Hello folks!
I’m back with another entry on the Azure OpenAI Service (AOAI). In my previous posts, I’ve focused on the native security features that Microsoft provides to its customers to secure their instance of the service. However, in this post, I’ll be taking a slightly different approach. I’ll be walking you through a pattern that can be used to supplement those native features using Azure API Management (APIM).
For those who are unfamiliar with APIM, it is Azure’s API Gateway PaaS (platform-as-a-service) offering. Like any good API Gateway, it provides an abstraction layer away from backend APIs, which allows you to add additional authentication/authorization controls, throttling, transform requests, and log information from the requests and responses. In this post, I’ll be covering how the authentication/authorization controls can be used to supplement what is provided natively in AOAI.
I’ve covered authentication in the AOAI in a previous post, refer to that post for the gory details. For the purposes of this post, you need to understand at the data plane it supports both Azure AD authentication/Azure RBAC authorization and authentication with two API keys created when the service is instantiated.

To my knowledge, there is no way to disable the usage of API keys. Moreover, as I’ve discussed in my logging post, it is extremely difficult to trace back to what is using the API keys because the source IP address is masked and the calls aren’t associated with specific API keys or Azure AD identities.
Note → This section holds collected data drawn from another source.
(** What a run of the [try] block gives, by the outcome of the request. *)
Lemma run_api_request (remote : request -> http_outcome)
    (params : gmap string PyVal) :
  run remote (api_request environ params) =
  let r := the_request environ params in
  match remote r with
  | NoResponse e =>
      if issubclass (exc_class e) Exception
      then ([Requested r; Logged "" e], Returned (failed e))
      else ([Requested r], Raised e)
  | Responded resp =>
      if resp_status resp <? 400 then
        match resp_json resp with
        | inl v =>
            ([Requested r],
             Returned (if is_list v then VDict [("result", v)] else v))
        | inr e =>
            if issubclass (exc_class e) Exception
            then ([Requested r; Logged "" e], Returned (failed e))
            else ([Requested r], Raised e)
        end
      else
        let e := mkExc ClientResponseError (resp_error_str resp) in
        ([Requested r; Logged "" e], Returned (failed e))
  end.
Proof.
  unfold api_request, session_get, the_request. simpl.
  destruct (remote _) as [e | resp]; simpl.
  - unfold isinstance_exc. simpl. rewrite orb_false_r.
    destruct (issubclass _ _); reflexivity.
  - unfold ok. destruct (resp_status resp <? 400); simpl; [| reflexivity].
    unfold json. destruct (resp_json resp) as [v | e]; simpl.
    + destruct (is_list v); reflexivity.
    + unfold isinstance_exc. simpl. rewrite orb_false_r.
      destruct (issubclass _ _); reflexivity.
Qed.

(** The [try] block sends exactly one request. *)
Lemma requests_of_api_request (remote : request -> http_outcome)
    (params : gmap string PyVal) :
  requests_of (run remote (api_request environ params)).1
  = [the_request environ params].
Proof.
  rewrite run_api_request. cbv zeta.
  destruct (remote _) as [e | resp].
  - destruct (issubclass _ _); reflexivity.
  - destruct (_ <? _); [| reflexivity].
    destruct (resp_json resp) as [v | e]; [reflexivity |].
    destruct (issubclass _ _); reflexivity.
Qed.

(** [news_search] either raises out of a coercion, before any request, or
    reaches the [try] block with the coerced values. *)
Lemma news_search_inv (q size location latitude longitude : PyVal) :
  (exists msg,
      news_search environ q size location latitude longitude
      = raise OverflowError msg)
  \/ (exists query size_val location_val latitude_val longitude_val
             location_val',
        parse_val q T_str = Ret query
        /\ parse_val size T_int = Ret size_val
        /\ parse_val location T_str = Ret location_val
        /\ parse_val latitude T_float = Ret latitude_val
        /\ parse_val longitude T_float = Ret longitude_val
        /\ (location_val = VNone \/ exists s, location_val = VStr s)
        /\ process_location location_val = Ret location_val'
        /\ news_search environ q size location latitude longitude
           = api_request environ
               (build_params query size_val location_val'
                  latitude_val longitude_val)).
Proof.
  unfold news_search.
  destruct (parse_val_str q) as (query & -> & _).
  destruct (parse_val_int size) as [(size_val & -> & _) | (s & _ & ->)];
    [| left; eexists; reflexivity].
  destruct (parse_val_str location) as (location_val & -> & Hloc).
  destruct (parse_val_float latitude)
    as [(latitude_val & -> & _) | (n & s & _ & _ & ->)];
    [| left; eexists; reflexivity].
  destruct (parse_val_float longitude)
    as [(longitude_val & -> & _) | (n & s & _ & _ & ->)];
    [| left; eexists; reflexivity].
  right. exists query, size_val, location_val, latitude_val, longitude_val.
  assert (exists v, process_location location_val = Ret v) as [v Hv].
  { destruct Hloc as [-> | [s ->]]; [eexists; reflexivity |].
    destruct (String.eqb_spec s "") as [-> | Hs]; [eexists; reflexivity |].
    rewrite (process_location_str s Hs). eauto. }
  exists v. repeat split; try assumption.
  unfold mbind, prog_bind. cbn [bind]. rewrite Hv. reflexivity.
Qed.

(** A request seen in a run of [news_search] is the one of the [try]
    block, for the coerced values. *)
Lemma news_search_request (remote : request -> http_outcome)
    (q size location latitude longitude : PyVal) (r : request) :
  r ∈ requests_of
        (run remote
           (news_search environ q size location latitude longitude)).1 ->
  exists query size_val location_val latitude_val longitude_val
         location_val',
    parse_val q T_str = Ret query
    /\ parse_val size T_int = Ret size_val
    /\ parse_val location T_str = Ret location_val
    /\ parse_val latitude T_float = Ret latitude_val
    /\ parse_val longitude T_float = Ret longitude_val
    /\ (location_val = VNone \/ exists s, location_val = VStr s)
    /\ process_location location_val = Ret location_val'
    /\ r = the_request environ
             (build_params query size_val location_val'
                latitude_val longitude_val)
    /\ news_search environ q size location latitude longitude
       = api_request environ
           (build_params query size_val location_val'
              latitude_val longitude_val).
Proof.
  destruct (news_search_inv q size location latitude longitude)
    as [[msg ->] | (qv & sv & lv & lav & lov & lv' & Hq & Hs & Hl & Hla & Hlo
                    & Hlv & Hp & ->)].
  - simpl. intros Hr. inversion Hr.
  - rewrite requests_of_api_request. intros ->%list_elem_of_singleton.
    exists qv, sv, lv, lav, lov, lv'. repeat split; auto.
Qed.

End Request.

(** ** Properties of [news_search] *)

Ltac solve_lookup :=
  repeat first [rewrite lookup_insert_eq | rewrite lookup_insert_ne by done];
  rewrite ?lookup_empty; reflexivity.

#[local] Set Warnings "-clear-no-such-hyp".

Section Properties.
Context `{Builtins} (environ : gmap string string).

(** C1. Whenever the remote call is made and fails (no response because of
    a network error, a timeout or a failure to build or send the request,
    an HTTP error status, or a body that is not valid JSON) with an
    ordinary exception, [news_search] logs it and returns
    [{"status": "failed", "reason": str(e)}]; nothing is raised. *)
Theorem news_search_catches_request_failures
    (remote : request -> http_outcome)
    (q size location latitude longitude : PyVal) (r : request) (e : PyExc) :
  r ∈ requests_of
        (run remote
           (news_search environ q size location latitude longitude)).1 ->
  remote_failure (remote r) e ->
  issubclass (exc_class e) Exception = true ->
  run remote (news_search environ q size location latitude longitude)
  = ([Requested r; Logged "" e],
     Returned
       (VDict [("status", VStr "failed"); ("reason", VStr (exc_str e))])).
Proof.
  intros Hr Hfail Hexc.
  destruct (news_search_request environ remote _ _ _ _ _ r Hr)
    as (qv & sv & lv & lav & lov & lv' & _ & _ & _ & _ & _ & _ & _ & Hreq
        & ->).
  rewrite run_api_request. cbv zeta. rewrite <- Hreq.
  inversion Hfail as [e' Ho | resp Hst Ho | resp e' Hst Hjs Ho]; subst.
  - rewrite Hexc. reflexivity.
  - apply Z.ltb_ge in Hst. rewrite Hst. reflexivity.
  - apply Z.ltb_lt in Hst. rewrite Hst, Hjs, Hexc. reflexivity.
Qed.

(** C2. When the remote call succeeds, an array body comes back wrapped as
    [{"result": <array>}] and an object body comes back unchanged. *)
Theorem news_search_wraps_arrays_passes_objects
    (remote : request -> http_outcome)
    (q size location latitude longitude : PyVal) (r : request)
    (resp : response) :
  r ∈ requests_of
        (run remote
           (news_search environ q size location latitude longitude)).1 ->
  remote r = Responded resp ->
  resp_status resp < 400 ->
  (forall l, resp_json resp = inl (VList l) ->
     run remote (news_search environ q size location latitude longitude)
     = ([Requested r], Returned (VDict [("result", VList l)])))
  /\ (forall d, resp_json resp = inl (VDict d) ->
     run remote (news_search environ q size location latitude longitude)
     = ([Requested r], Returned (VDict d))).
Proof.
  intros Hr Ho Hst.
  destruct (news_search_request environ remote _ _ _ _ _ r Hr)
    as (qv & sv & lv & lav & lov & lv' & _ & _ & _ & _ & _ & _ & _ & Hreq
        & ->).
  rewrite run_api_request. cbv zeta. rewrite <- Hreq, Ho.
  apply Z.ltb_lt in Hst. rewrite Hst.
  split; intros x ->; reflexivity.
Qed.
This makes it critically important to control who has access to the API keys. In my post on authorization within the service, I cover this conversation in more detail, and yes, it can be done with Azure RBAC.

Controlling access should be your first priority. However, wouldn’t it be great to restrict access to the service to Azure AD authentication only? This is where APIM comes in. APIM is placed between the application calling the AOAI service and the AOAI service. This establishes a man-in-the-middle scenario where APIM can analyze and modify the request and responses between the application and AOAI service.

The image above is an example of this pattern. Here, the calling application is provisioned with either a service principal (running outside of Azure) or a managed identity (running within Azure or integrated with Azure Arc). Instead of pointing the application directly to the Azure OpenAI Service, it is pointed to a custom domain configured on the APIM instance, and the APIM instance is configured to front the Azure OpenAI Service API. My peer Jake Wang put together some wonderful instructions on how to set this piece up in this repository.
Once APIM is set up to pass traffic along to the AOAI service, a custom APIM policy can be introduced to start controlling access. Since the goal is to limit access to the AOAI service to applications using an Azure AD identity, the validate-jwt policy can be used. This policy captures and extracts the JSON Web Token (bearer token) and parses the content within it to verify that the token was issued by the issuer specified in the policy.
The policy would be structured as shown below. In this policy, any request made to the API must include a JWT issued by the Azure AD tenant (you can find your tenant ID here). Additionally, the policy filters to ensure that the token is intended for the Cognitive Services OAuth scope, which AOAI falls under. If the request doesn’t include the JWT issued by the tenant, the user receives a 403.
<!--
This sample policy enforces Azure AD authentication and authorization to the Azure OpenAI Service.
It limits the authorization tokens issued by the organization's tenant for Cognitive Services.
The authorization token is passed on to the Azure OpenAI Service ensuring authorization to the actions within
the service are limited to the permissions defined in Azure RBAC.
You must provide values for the AZURE_OAI_SERVICE_NAME and TENANT_ID parameters.
-->
<policies>
<inbound>
<base />
<set-backend-service base-url="https://{{AZURE_OAI_SERVICE_NAME}}.openai.azure.com/openai" />
<validate-jwt header-name="Authorization" failed-validation-httpcode="403" failed-validation-error-message="Forbidden">
<openid-config url="https://login.microsoftonline.com/{{TENANT_ID}}/v2.0/.well-known/openid-configuration" />
<issuers>
<issuer>https://sts.windows.net/{{TENANT_ID}}/</issuer>
</issuers>
<required-claims>
<claim name="aud">
<value>https://cognitiveservices.azure.com</value>
</claim>
</required-claims>
</validate-jwt>
</inbound>
<backend>
<base />
</backend>
<outbound>
<base />
</outbound>
<on-error>
<base />
</on-error>
</policies>
If you followed the instructions in the repository I linked above, you can enforce this policy for the API you created as seen below.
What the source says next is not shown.